■ **Work task**: Go over the listing that follows and work out how many lines have the string "Definition"; reply with the number by itself.

=== Task inputs ===

(* ===== verification/SyncFacts.v ===== *)
(** * SyncFacts: what the sync engine keeps and what it loses

    A remote delete spares a file that was edited here, and a local change is
    not pushed over a remote edit the baseline does not show: requests are
    classified as harmless to a path, and a logic over the engine's monad
    ([spares]) carries the claim through the handler that sends them.  The other
    theorems are runs of an engine over the small server in which an edit, an
    exclusion or a conflict copy is lost. *)

From S2P Require Import Prelude Messages Common Exclude Coalesce Inode AutoCache Sync Fs Agent AgentFacts Transport Overlay Disk RemoteFs RemoteFacts EndToEnd SyncEngine.

(** ** A directory kept in sync with the small server

    The local directory is /home/sync; the server's export holds "note"
    ("hello", inode 5, modified at 1) and "private/key". *)
Module Synced.
#[local] Existing Instance Sample.sample_globs.
#[local] Abbreviation W := (World (GlobSet := list (string * bool))).
#[local] Abbreviation Eng := (Engine (AgentNet (GlobSet := list (string * bool)))).

Definition env : Env := Demo.env.
Definition root : list string := ["home"; "sync"].
Definition file (bs : string) (t : Z) : INode := mkINode (FileData (as_bytes bs)) t 1 420.

(** The disk: the given files and directories in /home/sync, numbered from 10. *)
Definition disk_of (dir : list (string * Z)) (more : list (Z * INode)) : Fs :=
  mkFs (list_to_map ([(0, Demo.dir [("home", 1); ("etc", 3)]); (1, Demo.dir [("sync", 2)]); (2, Demo.dir dir);
                      (3, Demo.dir [(".ds-tmp-old", 4)]); (4, file "stray" 1)] ++ more)) 20.

Definition attached : W := (handle Outage.env 1 (RqAttach "data") (Demo.world false [])).2.

Definition engine (patterns : list string) (policy : ConflictPolicy) (base : list (string * SyncEntry)) (disk : Fs) (w : W) : Eng :=
  mkEngine root "data" (is_excluded (Demo.exclude patterns)) (mkManifest 0 (list_to_map base)) (mkManifest 0 ∅) ∅ policy
    true 0 [] (mkStats 0 0 0 0 0 0) false disk (mkAgentNet w (mkConn 1 4) 0).

(** The server's file with number [i] is changed by someone else. *)
Definition edited (i : Z) (bs : string) (t : Z) (w : W) : W := upd_fs (set_content t i (FileData (as_bytes bs)) (w_fs w)) w.

Definition at_server (i : Z) (e : Eng) : list Z := file_bytes (w_fs (an_world (en_net e))) i.
Definition here (p : string) (e : Eng) : option (list Z) :=
  match fs_read env (full e p) (en_disk e) with (Ok bs, _) => Some bs | _ => None end.
Definition run (m : M Eng Halt unit) (e : Eng) : Eng := (m e).2.

(** Something happens at the server. *)
Definition meanwhile (f : W → W) (e : Eng) : Eng :=
  set_enet (mkAgentNet (f (an_world (en_net e))) (an_conn (en_net e)) (an_now (en_net e))) (en_epoch e) e.

(** "note" as it was when the baseline was taken. *)
Definition note_base : string * SyncEntry := ("note", mkSyncEntry EkFile 0 5 1).
End Synced.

===

■ **Exercise result**: 12